Problem to work on
Check the data underneath for lines holding the word "minimum", and state only how many you find.

Data items
(* ===== verification/ScalingBounds.v ===== *)
(** How far planning scales a release: enough for its demand, within its
    maximum, and never at the cost of work that runs. *)

From S2P Require Import Prelude Float64 Capacity Catalog GoLib Billing Policy Placement Exec Attempts Claims Submit Scaling ExecInv ExecSteps ExecAdvance ExecFinish ExecClaims ExecSubmit ExecOps ExecMachine ExecDemo ExecProps.

(** Demand gets the fewest containers that hold it, between the warm minimum
    and the maximum: they hold all of it or are the maximum, and one fewer
    would not, unless the minimum asks for them. *)
Theorem desired_covers_demand demand tasks minimum maximum : 0 <= demand ->
  let n := desiredContainers demand tasks minimum maximum in
  let k := Z.max tasks 1 in
  0 <= n <= Z.max maximum 0 /\ (demand <= n * k \/ n = Z.max maximum 0) /\ (n = 0 \/ (n - 1) * k < demand \/ n <= minimum).
Proof.
  intros Hd. cbn zeta. unfold desiredContainers. set (k := Z.max tasks 1). assert (Hk : 0 < k) by lia.
  pose proof (quot_up demand k Hd Hk) as H. cbn zeta in H. set (needed := Z.quot (demand + k - 1) k) in *.
  assert (Hn : 0 <= needed) by (apply Z.quot_pos; lia). split; [lia|]. split; destruct H as [[H1 H2]|[-> H2]]; nia.
Qed.

Lemma desired_covers_demand_witness : desiredContainers 7 3 1 10 = 3 /\
  (0 <= 3 <= 10 /\ (7 <= 3 * 3 \/ 3 = 10) /\ (3 = 0 \/ (3 - 1) * 3 < 7 \/ 3 <= 1)).
Proof. split; [reflexivity|]. exact (desired_covers_demand 7 3 1 10 ltac:(lia)). Defined.

(** ** Live containers *)

Definition live_container (release : ReleaseID) (c : ContainerRow) : bool := serves release c && (ct_state c != ContainerStopped).
Definition live_ids (release : ReleaseID) (d : db) : list ContainerID :=
  map fst (List.filter (fun c => live_container release c.2) (map_to_list (xd_containers d))).
Definition live_count (release : ReleaseID) (d : db) : Z := Z.of_nat (length (live_ids release d)).

Lemma live_ids_spec release d c : c ∈ live_ids release d <-> exists row, xd_containers d !! c = Some row /\ live_container release row = true.
Proof.
  unfold live_ids. rewrite list_elem_of_In, in_map_iff. split.
  - intros ([i row] & <- & H). apply filter_In in H as [H E]. apply list_elem_of_In, elem_of_map_to_list in H. eauto.
  - intros (row & Hr & E). exists (c, row). split; [done|]. apply filter_In. split; [|done]. by apply list_elem_of_In, elem_of_map_to_list.
Qed.

Lemma live_ids_NoDup release d : NoDup (live_ids release d).
Proof. apply map_filter_NoDup, NoDup_fst_map_to_list. Qed.

Lemma live_le release d d' extra : (forall c, c ∈ live_ids release d' -> c ∈ live_ids release d ++ extra) ->
  live_count release d' <= live_count release d + Z.of_nat (length extra).
Proof.
  intros H. unfold live_count. assert (Hs : live_ids release d' ⊆+ live_ids release d ++ extra) by (apply NoDup_submseteq; [apply live_ids_NoDup|exact H]).
  apply submseteq_length in Hs. rewrite length_app in Hs. lia.
Qed.

(** Containers whose release and purpose stay, and which do not come back. *)
Lemma live_set release g f d :
  (forall row, ct_release (f row) = ct_release row /\ ct_purpose (f row) = ct_purpose row /\ (ct_state row = ContainerStopped -> ct_state (f row) = ContainerStopped)) \/
  (forall c row, xd_containers d !! c = Some row -> g c row = true -> ct_state row <> ContainerStopped /\ ct_release (f row) = ct_release row /\ ct_purpose (f row) = ct_purpose row) ->
  live_count release (set_containers g f d) <= live_count release d.
Proof.
  intros Hf. assert (H := live_le release d (set_containers g f d) []). simpl in H. rewrite Z.add_0_r in H. apply H. intros c. rewrite app_nil_r, !live_ids_spec.
  intros (row' & Hr & E). unfold set_containers in Hr. simpl in Hr. rewrite map_lookup_imap in Hr. destruct (xd_containers d !! c) as [row|] eqn:Hc; [|done].
  simpl in Hr. injection Hr as <-. exists row. split; [done|]. destruct (g c row) eqn:Hg; [|done]. unfold live_container, serves in *.
  apply andb_true_iff in E as [E1 E2]. apply negb_true_iff, bool_decide_eq_false in E2. destruct Hf as [Hf|Hf].
  - destruct (Hf row) as (H1 & H2 & H3). rewrite H1, H2 in E1. rewrite E1. apply negb_true_iff, bool_decide_eq_false. auto.
  - destruct (Hf c row Hc Hg) as (H1 & H2 & H3). rewrite H2, H3 in E1. rewrite E1. by apply negb_true_iff, bool_decide_eq_false.
Qed.

Lemma live_drain release g now d : (forall id c, g id c = true -> drains c = true) -> live_count release (drain_where g now d).1 <= live_count release d.
Proof.
  intros Hg. apply live_set. right. intros c row _ H. apply Hg in H. split; [|done]. intros E. unfold drains in H. by rewrite E in H.
Qed.

Lemma live_create release cfg count replaces fresh now d :
  live_count release (CreatePendingContainers release cfg count replaces fresh now d) <= live_count release d + Z.of_nat count.
Proof.
  replace (Z.of_nat count) with (Z.of_nat (length (map fresh (seq 0 count)))) by (by rewrite length_map, length_seq).
  apply live_le. intros c. rewrite elem_of_app, !live_ids_spec. intros (row & Hr & E). unfold CreatePendingContainers in Hr. simpl in Hr.
  destruct (created_lookup release cfg fresh replaces now (seq 0 count) (xd_containers d) c) as [H|(n & Hn & -> & H)].
  - left. rewrite H in Hr. eauto.
  - right. apply list_elem_of_In, in_map. by apply list_elem_of_In.
Qed.

Lemma live_states release d : in_state release ContainerPending d + in_state release ContainerStarting d + in_state release ContainerReady d +
  in_state release ContainerDraining d = live_count release d.
Proof.
  unfold in_state, live_count, live_ids. rewrite length_map. generalize (map_to_list (xd_containers d)) as l.
  induction l as [|[c row] l IH]; simpl; [done|]. unfold live_container in *. destruct (serves release row); simpl; [|exact IH].
  destruct (ct_state row); simpl; lia.
Qed.

(** ** Leaving containers *)

(** Each leaving container drains, has a replacement on its way or waits for
    one. *)
Lemma leave_fold rows l drain : let '(l', drain') := fold_left leave_row rows (l, drain) in
  lv_drained l' = lv_drained l /\ lv_replacing l <= lv_replacing l' /\
  lv_replacing l' + Z.of_nat (length (lv_unpaired l')) + Z.of_nat (length drain') =
  lv_replacing l + Z.of_nat (length (lv_unpaired l)) + Z.of_nat (length drain) + Z.of_nat (length rows).
Proof.
  revert l drain. induction rows as [|r rows IH]; intros l drain; cbn [fold_left]; [simpl; lia|].
  destruct (leave_row (l, drain) r) as [l1 drain1] eqn:E. specialize (IH l1 drain1). destruct (fold_left leave_row rows (l1, drain1)) as [l' drain'].
  destruct IH as (H1 & H2 & H3). unfold leave_row in E. repeat case_match; injection E as <- <-; simpl in *; rewrite ?length_app in *; simpl in *; lia.
Qed.

Section Bounds.
Context (leaves locked : ContainerID -> bool).

Lemma drainLeaving_live release ids now s : live_count release (drainLeaving locked ids now s).1 <= live_count release s.1.
Proof.
  unfold drainLeaving. destruct ids as [|i ids]; [lia|]. destruct (drain_where _ _ _) as [d rows] eqn:E.
  change (live_count release (record rows (d, s.2)).1) with (live_count release (d, rows).1). rewrite <- E. apply live_drain.
  intros id c H. unfold drains_now in H. apply andb_true_iff in H as [H _]. by apply andb_true_iff in H as [_ H].
Qed.

Lemma leave_live release may now s : let '(l, s') := leave leaves locked release may now s in
  live_count release s'.1 <= live_count release s.1 /\ 0 <= lv_replacing l /\
  lv_replacing l + Z.of_nat (length (lv_unpaired l)) <= Z.of_nat (length (LeavingContainers leaves release s.1)).
Proof.
  unfold leave. destruct may; simpl; [|lia]. pose proof (leave_fold (LeavingContainers leaves release s.1) no_leaving []) as H.
  destruct (fold_left _ _ _) as [l drain]. simpl in *. pose proof (drainLeaving_live release drain now s). lia.
Qed.

Lemma start_live release cfg replaces count grant fresh now s s' :
  (forall n, match grant n with Ret (Some k) => 0 <= k <= n | _ => True end) ->
  start locked release cfg replaces count grant fresh now s = Ret s' -> live_count release s'.1 <= live_count release s.1 + Z.max count 0.
Proof.
  intros Hg H. unfold start in H. specialize (Hg count). destruct (grant count) as [[n|]| | |]; try done; cbn [go_bind] in H;
    [|apply Ret_inj in H; subst s'; lia].
  set (s1 := if _ <? _ then drainLeaving _ _ _ _ else s) in H.
  assert (H1 : live_count release s1.1 <= live_count release s.1) by (unfold s1; destruct (_ <? _); [apply drainLeaving_live|lia]).
  destruct (n =? 0); apply Ret_inj in H; subst s'; [lia|]. cbn [fst].
  pose proof (live_create release cfg (Z.to_nat n) (if Z.min n (Z.of_nat (length replaces)) <? Z.of_nat (length replaces)
    then take (Z.to_nat (Z.min n (Z.of_nat (length replaces)))) replaces else replaces) fresh now s1.1). lia.
Qed.
(** * [base64.RawURLEncoding.EncodeToString] of the standard library: three
    bytes become four digits of the URL-safe alphabet, without padding.  It is
    injective and its digits contain no separator, so it can be a component of
    a map key. *)

Definition alphabet : list ascii :=
  bytes "ABCDEFGHIJKLMNOPQRSTUVWXYZabcdefghijklmnopqrstuvwxyz0123456789-_".
Definition digit (n : N) : ascii := nth (N.to_nat n) alphabet Ascii.zero.

Fixpoint base64 (l : list ascii) : list ascii :=
  match l with
  | [] => []
  | [a] =>
      let a := N_of_ascii a in
      [digit (a / 4); digit (a mod 4 * 16)]%N
  | [a; b] =>
      let a := N_of_ascii a in let b := N_of_ascii b in
      [digit (a / 4); digit (a mod 4 * 16 + b / 16); digit (b mod 16 * 4)]%N
  | a :: b :: c :: l' =>
      let a := N_of_ascii a in let b := N_of_ascii b in let c := N_of_ascii c in
      [digit (a / 4); digit (a mod 4 * 16 + b / 16);
       digit (b mod 16 * 4 + c / 64); digit (c mod 64)]%N ++ base64 l'
  end.

Definition EncodeToString (s : string) : string := of_bytes (base64 (bytes s)).

Fixpoint index_of (a : ascii) (l : list ascii) : N :=
  match l with
  | [] => 0
  | b :: l' => if ascii_dec a b then 0 else N.succ (index_of a l')
  end.

Lemma digit_index n : (n < 64)%N -> index_of (digit n) alphabet = n.
Proof.
  intros H. assert (In (N.to_nat n) (seq 0 64)) as Hin by (apply in_seq; lia).
  assert (forallb (fun k => N.eqb (index_of (digit (N.of_nat k)) alphabet) (N.of_nat k)) (seq 0 64) = true) as HF
    by (vm_compute; reflexivity).
  rewrite forallb_forall in HF. specialize (HF _ Hin). rewrite N2Nat.id in HF. by apply N.eqb_eq in HF.
Qed.

Lemma digit_inj n m : digit n = digit m -> (n < 64)%N -> (m < 64)%N -> n = m.
Proof. intros H Hn Hm. rewrite <- (digit_index n), <- (digit_index m) by done. by rewrite H. Qed.

Lemma digit_elem n : (n < 64)%N -> digit n ∈ alphabet.
Proof. intros H. apply list_elem_of_In, nth_In. change (length alphabet) with 64. lia. Qed.

Lemma byte_bound a : (N_of_ascii a < 256)%N.
Proof. apply N_ascii_bounded. Qed.

Lemma byte_eq a b : N_of_ascii a = N_of_ascii b -> a = b.
Proof. intros H. rewrite <- (ascii_N_embedding a), <- (ascii_N_embedding b). by rewrite H. Qed.

(** Mixed-radix numerals have one reading. *)
Lemma radix_inj k q r q' r' :
  (q * k + r = q' * k + r' -> r < k -> r' < k -> q = q' /\ r = r')%N.
Proof. intros. assert (q = q')%N as -> by nia. split; [done|lia]. Qed.

Lemma divmod_eq k a b : (k <> 0 -> a / k = b / k -> a mod k = b mod k -> a = b)%N.
Proof. intros Hk H1 H2. rewrite (N.div_mod a k), (N.div_mod b k) by done. by rewrite H1, H2. Qed.

(** The ranges of the pieces of a byte. *)
Lemma div_lt a k m : (k <> 0 -> a < k * m -> a / k < m)%N.
Proof. intros Hk H. by apply N.Div0.div_lt_upper_bound. Qed.
Lemma mod_lt a k : (k <> 0 -> a mod k < k)%N.
Proof. apply N.mod_lt. Qed.

Lemma piece_bounds a :
  (N_of_ascii a / 4 < 64 /\ N_of_ascii a mod 4 < 4 /\ N_of_ascii a / 16 < 16 /\
   N_of_ascii a mod 16 < 16 /\ N_of_ascii a / 64 < 4 /\ N_of_ascii a mod 64 < 64)%N.
Proof.
  pose proof (byte_bound a). split_and!; first [by apply mod_lt|apply div_lt; lia].
Qed.

Ltac bounds :=
  repeat match goal with
  | a : ascii |- _ =>
      lazymatch goal with H : (N_of_ascii a / 4 < 64)%N /\ _ |- _ => fail | _ => pose proof (piece_bounds a) end
  end; destruct_and?.

Ltac undigit := bounds; repeat match goal with
  | H : digit _ = digit _ |- _ => apply digit_inj in H; [|lia|lia]
  end.

Lemma base64_inj l1 l2 : base64 l1 = base64 l2 -> l1 = l2.
Proof.
  revert l2. induction l1 as [l1 IH] using (induction_ltof1 _ (@length ascii)); unfold ltof in IH.
  intros l2 H. destruct l1 as [|a1 [|b1 [|c1 l1]]], l2 as [|a2 [|b2 [|c2 l2]]];
    cbn [base64 app] in H; try discriminate H; try done.
  - injection H as H1 H2. undigit. f_equal. apply byte_eq, (divmod_eq 4); lia.
  - injection H as H1 H2 H3. undigit. apply radix_inj in H2 as [H2 H2']; [|done|done].
    replace a2 with a1 by (apply byte_eq, (divmod_eq 4); lia).
    replace b2 with b1 by (apply byte_eq, (divmod_eq 16); lia). done.
  - injection H as H1 H2 H3 H4 H. apply IH in H as ->; [|cbn; lia]. undigit.
    apply radix_inj in H2 as [H2 H2']; [|done|done]. apply radix_inj in H3 as [H3 H3']; [|done|done].
    replace a2 with a1 by (apply byte_eq, (divmod_eq 4); lia).
    replace b2 with b1 by (apply byte_eq, (divmod_eq 16); lia).
    replace c2 with c1 by (apply byte_eq, (divmod_eq 64); lia). done.
Qed.

Lemma base64_alphabet l : forall a, a ∈ base64 l -> a ∈ alphabet.
Proof.
  induction l as [l IH] using (induction_ltof1 _ (@length ascii)); unfold ltof in IH.
  intros a Ha. destruct l as [|x [|y [|z l]]]; cbn [base64 app] in Ha; bounds;
    repeat (apply elem_of_cons in Ha as [->|Ha]; [apply digit_elem; lia|]);
    try (by apply not_elem_of_nil in Ha).
  eapply IH; [|exact Ha]. cbn. lia.
Qed.

(** The last separator splits a list in one way. *)
Lemma last_separator {A} (x : A) l1 r1 l2 r2 :
  l1 ++ x :: r1 = l2 ++ x :: r2 -> x ∉ r1 -> x ∉ r2 -> l1 = l2 /\ r1 = r2.
Proof.
  revert l2. induction l1 as [|a l1 IH]; intros [|b l2] H H1 H2; cbn in H; injection H as H; subst.
  - done.
  - destruct H1. set_solver.
  - destruct H2. set_solver.
  - edestruct IH as [-> ->]; done.
Qed.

Response to this task
5